The line containing "(column_in s (this_df this) covar" marks the end; copy exactly all lines from the start of the material up to and including it.

DATA Block Start

(** X2. [_validateInputs] reports the first test that fails, in the
    order dependent variable, covariates as listed, group variable: a
    missing dependent variable gives "Dependent variable '...' not found
    in DataFrame", a non-numeric one "... must be numeric"; with a valid
    dependent variable, the first covariate that is missing or not
    numeric gives its own error whatever follows it; with valid
    covariates, a missing group variable gives "Group variable '...' not
    found in DataFrame".  The store is as it was.  A name counts as
    missing here when it names no column and is not an inherited property
    name (an inherited name passes the not-found test of lines 65, 78
    and 87). *)
Theorem validateInputs_first_failure (this : AncovaAnalysis) (s : store)
    (props : gmap string loc) :
  objects s !! _data (this_df this) = Some props →
  (column_in s (this_df this) (dependentVar this) = None →
   own_name (dependentVar this) →
   _validateInputs this s
   = (inl (Error ("Dependent variable '" ++ dependentVar this
                  ++ "' not found in DataFrame")), s))
  ∧ (is_Some (column_in s (this_df this) (dependentVar this)) →
     _types (this_df this) !! dependentVar this ≠ Some "number" →
     _validateInputs this s
     = (inl (Error ("Dependent variable '" ++ dependentVar this
                    ++ "' must be numeric")), s))
  ∧ (∀ good covar rest e,
       valid_covariate this s (dependentVar this) →
       covariates this = (good ++ covar :: rest)%list →
       Forall (valid_covariate this s) good →
       (column_in s (this_df this) covar = None → own_name covar) →
       covariate_error this s covar = Some e →
       _validateInputs this s = (inl e, s))
  ∧ (valid_covariate this s (dependentVar this) →
     Forall (valid_covariate this s) (covariates this) →
     column_in s (this_df this) (groupVar this) = None →
     own_name (groupVar this) →
     _validateInputs this s
     = (inl (Error ("Group variable '" ++ groupVar this
                    ++ "' not found in DataFrame")), s)).
Proof.
  intros Hprops. rewrite (validateInputs_result this s props Hprops).
  split; [by intros -> _|]. split.
  { intros [dep ->] Hty. by rewrite bool_decide_eq_false_2 by done. }
  split.
  - intros good covar rest e [[dep Hdep] Hty] Hcovs Hgood _ He.
    rewrite Hdep, bool_decide_eq_true_2 by done.
    assert (Hfind : list_find (λ c, is_Some (covariate_error this s c))
                      (covariates this) = Some (length good, covar)).
    { apply list_find_Some. rewrite Hcovs. split.
      - by rewrite list_lookup_middle.
      - split; [rewrite He; by eexists|]. intros j c Hj Hlt.
        rewrite lookup_app_l in Hj by done.
        rewrite Forall_lookup in Hgood. apply (Hgood j c) in Hj.
        apply covariate_error_None in Hj. rewrite Hj. by intros [? ?]. }
    rewrite Hfind, He. done.
  - intros [[dep Hdep] Hty] Hcov Hg _.
    rewrite Hdep, bool_decide_eq_true_2 by done.
    assert (Hfind : list_find (λ c, is_Some (covariate_error this s c))
                      (covariates this) = None).
    { apply list_find_None. eapply Forall_impl; [exact Hcov|].
      intros c Hc. apply covariate_error_None in Hc. rewrite Hc. by intros [? ?]. }
    by rewrite Hfind, Hg.
Qed.

Lemma validateInputs_first_failure_witness :
  _validateInputs
    {| this_df := Sample.scenario_frame; dependentVar := "outcome";
       covariates := ["age"; "group"; "weight"]; groupVar := "group" |}
    Sample.scenario_store
  = (inl (Error "Covariate 'group' must be numeric"), Sample.scenario_store).
Proof.
  set (this := {| this_df := Sample.scenario_frame; dependentVar := "outcome";
                  covariates := ["age"; "group"; "weight"]; groupVar := "group" |}).
  assert (Hprops : objects Sample.scenario_store !! _data (this_df this)
                   = Some (list_to_map [("group", 0%nat); ("age", 1%nat);
                                        ("outcome", 2%nat)]))
    by (vm_compute; reflexivity).
  destruct (validateInputs_first_failure this Sample.scenario_store _ Hprops)
    as (_ & _ & Hcov & _).
  apply (Hcov ["age"] "group" ["weight"]).
  - split; [vm_compute; by eexists | vm_compute; reflexivity].
  - reflexivity.
  - repeat constructor; vm_compute; by eexists.
  - intros _. apply own_name_check. reflexivity.
  - vm_compute. reflexivity.
Defined.

(** ** Computations that only read *)

Lemma reads_only_ret {A : Type} (a : A) : reads_only (mret a).
Proof. by intros s. Qed.

Lemma reads_only_throw {A : Type} (e : exn) : reads_only (@throw A e).
Proof. by intros s. Qed.

Lemma reads_only_bind {A B : Type} (m : M A) (f : A → M B) :
  reads_only m → (∀ a, reads_only (f a)) → reads_only (m ≫= f).
Proof.
  intros Hm Hf s. specialize (Hm s). unfold mbind, M_bind.
  destruct (m s) as [[e|a] s1]; simpl in *; subst; [done | apply Hf].
Qed.

Lemma reads_only_get_column (frame : DataFrame) (name : string) :
  reads_only (get_column frame name).
Proof.
  intros s. rewrite get_column_eq. by destruct (objects s !! _data frame).
Qed.

Lemma reads_only_forEach_from {A S : Type} (body : A → nat → S → M S)
    (l : list A) (j : nat) (t : S) :
  (∀ x i u, reads_only (body x i u)) → reads_only (forEach_from body j l t).
Proof.
  intros Hbody. revert j t. induction l as [|x l IH]; intros j t; simpl.
  - apply reads_only_ret.
  - apply reads_only_bind; [apply Hbody | intros u; apply IH].
Qed.

Lemma reads_only_for_rangeM {S : Type} (body : nat → S → M S) (n : nat) (t : S) :
  (∀ i u, reads_only (body i u)) → reads_only (for_rangeM n body t).
Proof.
  intros Hbody. induction n as [|n IH]; simpl.
  - apply reads_only_ret.
  - apply reads_only_bind; [apply IH | intros u; apply Hbody].
Qed.

Lemma reads_only_validateInputs (this : AncovaAnalysis) :
  reads_only (_validateInputs this).
Proof.
  unfold _validateInputs.
  apply reads_only_bind; [apply reads_only_get_column|]. intros [dep|].
  2:{ apply reads_only_throw. }
  destruct (negb _); [apply reads_only_throw|].
  apply reads_only_bind.
  - apply reads_only_forEach_from. intros covar i u.
    apply reads_only_bind; [apply reads_only_get_column|]. intros [c|].
    + destruct (negb _); [apply reads_only_throw | apply reads_only_ret].
    + apply reads_only_throw.
  - intros _. apply reads_only_bind; [apply reads_only_get_column|].
    intros [g|]; [apply reads_only_ret | apply reads_only_throw].
Qed.

(** X3. Constructing an analysis (validation included) and building a
    design matrix only read: whether they return or throw, the store at
    the end is the store at the start, so no column is written and no
    object or array is created. *)
Theorem constructor_and_builder_read_only (this : AncovaAnalysis)
    (data : data_arg) (options : Options) (frame : DataFrame)
    (predictors : list string) (s : store) :
  (_validateInputs this s).2 = s
  ∧ (constructor data options s).2 = s
  ∧ (_buildDesignMatrix this frame predictors s).2 = s.
Proof.
  split; [apply reads_only_validateInputs|]. split.
  - destruct data as [| |frame']; [done|done|]. simpl.
    apply reads_only_bind; [apply reads_only_validateInputs|].
    intros _. apply reads_only_ret.
  - unfold _buildDesignMatrix. apply reads_only_bind.
    + apply reads_only_forEach_from. intros pred j X.
      apply reads_only_for_rangeM. intros i X'.
      apply reads_only_bind; [apply reads_only_get_column|].
      intros [vals|]; [apply reads_only_ret | apply reads_only_throw].
    + intros X. apply reads_only_bind; [apply reads_only_get_column|].
      intros [y|]; [apply reads_only_ret | apply reads_only_throw].
Qed.

(** ** The design matrix: zero rows, missing columns, shape *)

Lemma fill_column_missing (frame : DataFrame) (pred : string) (s : store)
    (n j : nat) (X : list (list value)) :
  column_in s frame pred = None →
  (0 < n)%nat →
  for_rangeM n (fun i (X : list (list value)) =>
      col ← get_column frame pred;
      match col with
      | None => throw TypeError
      | Some vals =>
        mret (alter (<[(j + 1)%nat := default VUndef (vals !! i)]>) i X)
      end) X s
  = (inl TypeError, s).
Proof.
  intros Hcol Hn.
  assert (Hbody : ∀ (i : nat) (X' : list (list value)),
    (col ← get_column frame pred;
     match col return M (list (list value)) with
     | None => throw TypeError
     | Some vals =>
       mret (alter (<[(j + 1)%nat := default VUndef (vals !! i)]>) i X')
     end) s = (inl TypeError, s)).
  { intros i X'. pose proof (get_column_eq frame pred s) as Hget.
    destruct (objects s !! _data frame).
    - rewrite Hcol in Hget. by erewrite bind_run by exact Hget.
    - by apply bind_throw. }
  induction n as [|n IH]; [lia|]. simpl. destruct n as [|n].
  - simpl. rewrite (bind_run _ _ s s X) by reflexivity. apply Hbody.
  - apply bind_throw, IH. lia.
Qed.

Lemma fill_no_rows (frame : DataFrame) (s : store) (predictors : list string)
    (j : nat) (X : list (list value)) :
  forEach_from (fun pred j =>
      for_rangeM 0 (fun i (X : list (list value)) =>
        col ← get_column frame pred;
        match col with
        | None => throw TypeError
        | Some vals =>
          mret (alter (<[(j + 1)%nat := default VUndef (vals !! i)]>) i X)
        end)) j predictors X s
  = (inr X, s).
Proof.
  revert j. induction predictors as [|pred predictors IH]; intros j; simpl; [done|].
  rewrite (bind_run _ _ s s X) by reflexivity. apply IH.
Qed.

Lemma fill_columns_missing (frame : DataFrame) (s : store) (n : nat)
    (predictors : list string) (j : nat) (X : list (list value)) :
  (0 < n)%nat →
  Exists (λ pred, column_in s frame pred = None) predictors →
  forEach_from (fun pred j =>
      for_rangeM n (fun i (X : list (list value)) =>
        col ← get_column frame pred;
        match col with
        | None => throw TypeError
        | Some vals =>
          mret (alter (<[(j + 1)%nat := default VUndef (vals !! i)]>) i X)
        end)) j predictors X s
  = (inl TypeError, s).
Proof.
  intros Hn Hmissing. revert j X.
  induction predictors as [|pred predictors IH]; intros j X.
  - by apply Exists_nil in Hmissing.
  - simpl. destruct (column_in s frame pred) as [vals|] eqn:Hcol.
    + erewrite bind_run by by apply fill_column_run.
      apply IH. apply Exists_cons in Hmissing as [Hhere|Hlater]; [congruence|done].
    + apply bind_throw. by apply fill_column_missing.
Qed.

Lemma columns_cases (frame : DataFrame) (s : store) (predictors : list string) :
  Exists (λ pred, column_in s frame pred = None) predictors
  ∨ ∃ cols, Forall2 (λ pred vals, column_in s frame pred = Some vals) predictors cols.
Proof.
  induction predictors as [|pred predictors [IH|[cols IH]]].
  - right. exists []. constructor.
  - left. by apply Exists_cons_tl.
  - destruct (column_in s frame pred) as [vals|] eqn:Hcol.
    + right. exists (vals :: cols). by constructor.
    + left. by apply Exists_cons_hd.
Qed.

Lemma fill_design_rows (frame : DataFrame) (s : store) (predictors : list string)
    (cols : list (list value)) :
  Forall2 (λ pred vals, column_in s frame pred = Some vals) predictors cols →
  fill_design frame predictors s
  = (inr (map (design_row cols) (seq 0 (_length frame))), s).
Proof.
  intros Hcols. unfold fill_design, forEach.
  rewrite (fill_columns_run frame s _ predictors cols) by done.
  rewrite replicate_rows, (Forall2_length _ _ _ Hcols), Nat.add_1_r.
  pose proof (fill_columns_rows (_length frame) cols []) as Hrows.
  simpl in Hrows. simpl replicate. by rewrite Hrows.
Qed.

Lemma reads_only_fill_design (frame : DataFrame) (predictors : list string) :
  reads_only (fill_design frame predictors).
Proof.
  apply reads_only_forEach_from. intros pred j X.
  apply reads_only_for_rangeM. intros i X'.
  apply reads_only_bind; [apply reads_only_get_column|].
  intros [vals|]; [apply reads_only_ret | apply reads_only_throw].
Qed.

DATA Block End

**RESULT OF THE TASK**
(** X2. [_validateInputs] reports the first test that fails, in the
    order dependent variable, covariates as listed, group variable: a
    missing dependent variable gives "Dependent variable '...' not found
    in DataFrame", a non-numeric one "... must be numeric"; with a valid
    dependent variable, the first covariate that is missing or not
    numeric gives its own error whatever follows it; with valid
    covariates, a missing group variable gives "Group variable '...' not
    found in DataFrame".  The store is as it was.  A name counts as
    missing here when it names no column and is not an inherited property
    name (an inherited name passes the not-found test of lines 65, 78
    and 87). *)
Theorem validateInputs_first_failure (this : AncovaAnalysis) (s : store)
    (props : gmap string loc) :
  objects s !! _data (this_df this) = Some props →
  (column_in s (this_df this) (dependentVar this) = None →
   own_name (dependentVar this) →
   _validateInputs this s
   = (inl (Error ("Dependent variable '" ++ dependentVar this
                  ++ "' not found in DataFrame")), s))
  ∧ (is_Some (column_in s (this_df this) (dependentVar this)) →
     _types (this_df this) !! dependentVar this ≠ Some "number" →
     _validateInputs this s
     = (inl (Error ("Dependent variable '" ++ dependentVar this
                    ++ "' must be numeric")), s))
  ∧ (∀ good covar rest e,
       valid_covariate this s (dependentVar this) →
       covariates this = (good ++ covar :: rest)%list →
       Forall (valid_covariate this s) good →
       (column_in s (this_df this) covar = None → own_name covar) →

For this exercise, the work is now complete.